#### ASSIGNMENT
Among the entries below, find each line holding "submitted" and return it.

Data entries
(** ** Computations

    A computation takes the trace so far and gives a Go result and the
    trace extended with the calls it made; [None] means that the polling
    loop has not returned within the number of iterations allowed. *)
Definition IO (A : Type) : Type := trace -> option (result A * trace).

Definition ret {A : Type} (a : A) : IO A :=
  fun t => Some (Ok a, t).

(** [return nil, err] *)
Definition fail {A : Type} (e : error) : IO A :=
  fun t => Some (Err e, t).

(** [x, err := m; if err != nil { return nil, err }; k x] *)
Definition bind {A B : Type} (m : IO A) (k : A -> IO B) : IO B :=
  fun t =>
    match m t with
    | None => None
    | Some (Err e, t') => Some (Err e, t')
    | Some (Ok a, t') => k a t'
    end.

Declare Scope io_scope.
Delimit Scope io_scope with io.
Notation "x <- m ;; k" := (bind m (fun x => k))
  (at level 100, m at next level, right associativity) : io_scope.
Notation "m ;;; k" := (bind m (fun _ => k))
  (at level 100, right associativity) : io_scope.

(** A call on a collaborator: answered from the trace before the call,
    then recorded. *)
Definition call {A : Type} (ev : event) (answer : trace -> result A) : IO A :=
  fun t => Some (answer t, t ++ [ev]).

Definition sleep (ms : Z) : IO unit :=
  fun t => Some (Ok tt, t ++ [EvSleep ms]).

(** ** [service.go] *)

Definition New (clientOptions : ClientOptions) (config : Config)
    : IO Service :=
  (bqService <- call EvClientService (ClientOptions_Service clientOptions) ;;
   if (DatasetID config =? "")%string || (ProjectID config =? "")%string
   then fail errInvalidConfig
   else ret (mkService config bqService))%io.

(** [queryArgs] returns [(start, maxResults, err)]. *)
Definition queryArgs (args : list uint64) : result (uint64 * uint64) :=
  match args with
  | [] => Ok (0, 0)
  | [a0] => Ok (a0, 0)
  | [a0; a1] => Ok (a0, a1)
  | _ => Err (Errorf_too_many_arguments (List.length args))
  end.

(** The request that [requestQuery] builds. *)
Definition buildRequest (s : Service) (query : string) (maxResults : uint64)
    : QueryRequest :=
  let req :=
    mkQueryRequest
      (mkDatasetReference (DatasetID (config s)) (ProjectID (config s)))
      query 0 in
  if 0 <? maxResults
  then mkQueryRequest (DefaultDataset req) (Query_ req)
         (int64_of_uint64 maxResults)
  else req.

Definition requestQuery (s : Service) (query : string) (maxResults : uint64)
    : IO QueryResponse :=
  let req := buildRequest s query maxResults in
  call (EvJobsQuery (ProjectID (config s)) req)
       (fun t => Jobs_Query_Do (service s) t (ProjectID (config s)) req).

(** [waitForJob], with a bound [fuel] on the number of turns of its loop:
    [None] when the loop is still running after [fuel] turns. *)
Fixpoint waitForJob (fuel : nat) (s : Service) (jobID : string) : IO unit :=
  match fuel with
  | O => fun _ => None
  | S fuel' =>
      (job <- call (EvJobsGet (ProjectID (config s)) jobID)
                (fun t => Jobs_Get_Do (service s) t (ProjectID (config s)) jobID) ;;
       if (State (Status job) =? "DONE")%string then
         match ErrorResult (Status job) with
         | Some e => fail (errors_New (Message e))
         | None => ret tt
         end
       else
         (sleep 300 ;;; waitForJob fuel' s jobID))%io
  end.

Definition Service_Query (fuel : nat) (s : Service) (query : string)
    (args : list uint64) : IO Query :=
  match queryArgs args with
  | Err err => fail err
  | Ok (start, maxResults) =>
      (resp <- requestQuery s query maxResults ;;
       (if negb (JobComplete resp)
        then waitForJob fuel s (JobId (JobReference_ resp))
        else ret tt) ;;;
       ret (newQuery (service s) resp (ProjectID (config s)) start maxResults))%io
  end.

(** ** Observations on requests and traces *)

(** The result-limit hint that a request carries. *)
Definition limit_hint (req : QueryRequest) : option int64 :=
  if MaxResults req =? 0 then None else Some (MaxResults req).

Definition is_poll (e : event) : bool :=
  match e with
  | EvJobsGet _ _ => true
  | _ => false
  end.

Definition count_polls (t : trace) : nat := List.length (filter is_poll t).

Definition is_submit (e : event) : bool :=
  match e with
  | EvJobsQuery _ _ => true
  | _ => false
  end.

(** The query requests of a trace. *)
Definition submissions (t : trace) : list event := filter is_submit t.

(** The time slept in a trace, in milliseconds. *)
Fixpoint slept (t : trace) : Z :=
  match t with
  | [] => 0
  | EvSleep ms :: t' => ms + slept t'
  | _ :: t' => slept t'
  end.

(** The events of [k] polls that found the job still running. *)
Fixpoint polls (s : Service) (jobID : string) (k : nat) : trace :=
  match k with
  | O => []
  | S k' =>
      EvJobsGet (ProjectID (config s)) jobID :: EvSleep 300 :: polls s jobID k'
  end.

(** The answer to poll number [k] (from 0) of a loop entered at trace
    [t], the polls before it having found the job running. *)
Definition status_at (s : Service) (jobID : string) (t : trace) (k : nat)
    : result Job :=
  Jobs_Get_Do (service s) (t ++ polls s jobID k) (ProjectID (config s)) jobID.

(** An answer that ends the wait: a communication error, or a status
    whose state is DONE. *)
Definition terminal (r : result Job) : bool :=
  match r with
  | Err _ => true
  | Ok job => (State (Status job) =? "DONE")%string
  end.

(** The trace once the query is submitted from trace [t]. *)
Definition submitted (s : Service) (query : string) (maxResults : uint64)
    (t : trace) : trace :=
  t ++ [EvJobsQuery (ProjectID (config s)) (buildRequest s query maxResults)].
...
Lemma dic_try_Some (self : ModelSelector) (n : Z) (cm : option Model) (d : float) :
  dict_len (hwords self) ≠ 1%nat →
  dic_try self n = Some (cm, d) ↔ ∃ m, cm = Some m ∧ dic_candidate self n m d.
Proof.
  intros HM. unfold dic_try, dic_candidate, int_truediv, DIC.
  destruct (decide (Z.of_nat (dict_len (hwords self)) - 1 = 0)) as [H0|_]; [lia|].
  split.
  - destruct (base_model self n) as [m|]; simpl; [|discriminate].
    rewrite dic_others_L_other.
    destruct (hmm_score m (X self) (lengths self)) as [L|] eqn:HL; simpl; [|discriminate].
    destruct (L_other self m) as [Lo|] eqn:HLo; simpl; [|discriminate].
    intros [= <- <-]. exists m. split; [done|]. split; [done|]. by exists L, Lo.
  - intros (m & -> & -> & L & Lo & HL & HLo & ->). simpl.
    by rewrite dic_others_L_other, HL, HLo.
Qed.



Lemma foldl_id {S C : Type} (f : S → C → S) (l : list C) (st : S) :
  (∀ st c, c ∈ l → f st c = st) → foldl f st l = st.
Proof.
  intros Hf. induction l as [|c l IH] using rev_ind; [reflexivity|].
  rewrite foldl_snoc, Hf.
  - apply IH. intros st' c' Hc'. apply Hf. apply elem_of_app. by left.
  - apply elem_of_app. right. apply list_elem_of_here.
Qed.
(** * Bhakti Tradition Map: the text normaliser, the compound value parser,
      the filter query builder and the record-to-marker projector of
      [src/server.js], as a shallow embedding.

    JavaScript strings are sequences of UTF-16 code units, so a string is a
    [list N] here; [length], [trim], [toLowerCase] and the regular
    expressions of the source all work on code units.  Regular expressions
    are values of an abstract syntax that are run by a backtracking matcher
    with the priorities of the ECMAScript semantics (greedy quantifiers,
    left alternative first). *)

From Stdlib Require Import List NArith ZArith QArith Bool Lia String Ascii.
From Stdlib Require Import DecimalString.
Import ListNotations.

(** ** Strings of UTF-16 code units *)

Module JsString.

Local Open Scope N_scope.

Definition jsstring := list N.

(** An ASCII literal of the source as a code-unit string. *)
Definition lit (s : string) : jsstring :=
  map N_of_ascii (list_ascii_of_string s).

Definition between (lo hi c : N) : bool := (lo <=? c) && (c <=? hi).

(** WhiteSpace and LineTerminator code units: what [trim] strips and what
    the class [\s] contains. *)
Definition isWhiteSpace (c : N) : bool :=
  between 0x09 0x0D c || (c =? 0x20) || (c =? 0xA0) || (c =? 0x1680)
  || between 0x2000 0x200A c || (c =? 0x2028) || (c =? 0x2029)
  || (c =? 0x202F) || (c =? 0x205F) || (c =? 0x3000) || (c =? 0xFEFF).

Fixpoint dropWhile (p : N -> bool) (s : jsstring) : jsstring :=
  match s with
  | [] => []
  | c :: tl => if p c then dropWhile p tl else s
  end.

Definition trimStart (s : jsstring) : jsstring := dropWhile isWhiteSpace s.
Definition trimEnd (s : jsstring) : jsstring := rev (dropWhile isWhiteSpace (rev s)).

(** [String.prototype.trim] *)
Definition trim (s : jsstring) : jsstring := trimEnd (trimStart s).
--
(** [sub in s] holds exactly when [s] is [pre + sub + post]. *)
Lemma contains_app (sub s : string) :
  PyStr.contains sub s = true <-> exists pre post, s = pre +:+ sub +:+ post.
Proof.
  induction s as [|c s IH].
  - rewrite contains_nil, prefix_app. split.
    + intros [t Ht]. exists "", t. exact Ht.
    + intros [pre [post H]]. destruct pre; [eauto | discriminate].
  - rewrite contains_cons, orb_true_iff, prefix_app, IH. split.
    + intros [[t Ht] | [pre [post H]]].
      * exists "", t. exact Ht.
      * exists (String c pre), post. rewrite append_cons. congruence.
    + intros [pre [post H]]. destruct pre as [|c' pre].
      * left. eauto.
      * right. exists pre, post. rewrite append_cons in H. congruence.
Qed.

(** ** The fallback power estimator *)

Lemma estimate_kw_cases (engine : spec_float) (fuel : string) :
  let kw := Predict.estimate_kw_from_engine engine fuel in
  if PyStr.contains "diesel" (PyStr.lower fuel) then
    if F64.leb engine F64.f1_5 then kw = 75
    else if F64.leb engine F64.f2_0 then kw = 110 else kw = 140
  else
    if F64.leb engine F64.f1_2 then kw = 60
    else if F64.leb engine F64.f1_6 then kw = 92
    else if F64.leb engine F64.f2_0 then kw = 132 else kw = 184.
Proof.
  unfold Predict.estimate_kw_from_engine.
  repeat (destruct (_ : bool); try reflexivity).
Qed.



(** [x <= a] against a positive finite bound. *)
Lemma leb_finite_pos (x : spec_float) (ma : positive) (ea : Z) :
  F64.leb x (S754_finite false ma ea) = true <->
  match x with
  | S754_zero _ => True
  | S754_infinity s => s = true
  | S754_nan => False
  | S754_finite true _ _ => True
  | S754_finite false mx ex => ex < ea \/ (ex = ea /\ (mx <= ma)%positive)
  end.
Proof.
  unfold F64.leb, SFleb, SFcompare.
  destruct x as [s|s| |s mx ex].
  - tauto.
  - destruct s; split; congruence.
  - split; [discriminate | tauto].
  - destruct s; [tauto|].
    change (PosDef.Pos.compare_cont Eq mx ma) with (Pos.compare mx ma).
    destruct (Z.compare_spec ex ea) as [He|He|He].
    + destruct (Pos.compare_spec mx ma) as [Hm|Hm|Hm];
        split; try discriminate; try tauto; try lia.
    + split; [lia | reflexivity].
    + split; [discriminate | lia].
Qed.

#### SOLUTION TO THE EXERCISE
(** The trace once the query is submitted from trace [t]. *)
Definition submitted (s : Service) (query : string) (maxResults : uint64)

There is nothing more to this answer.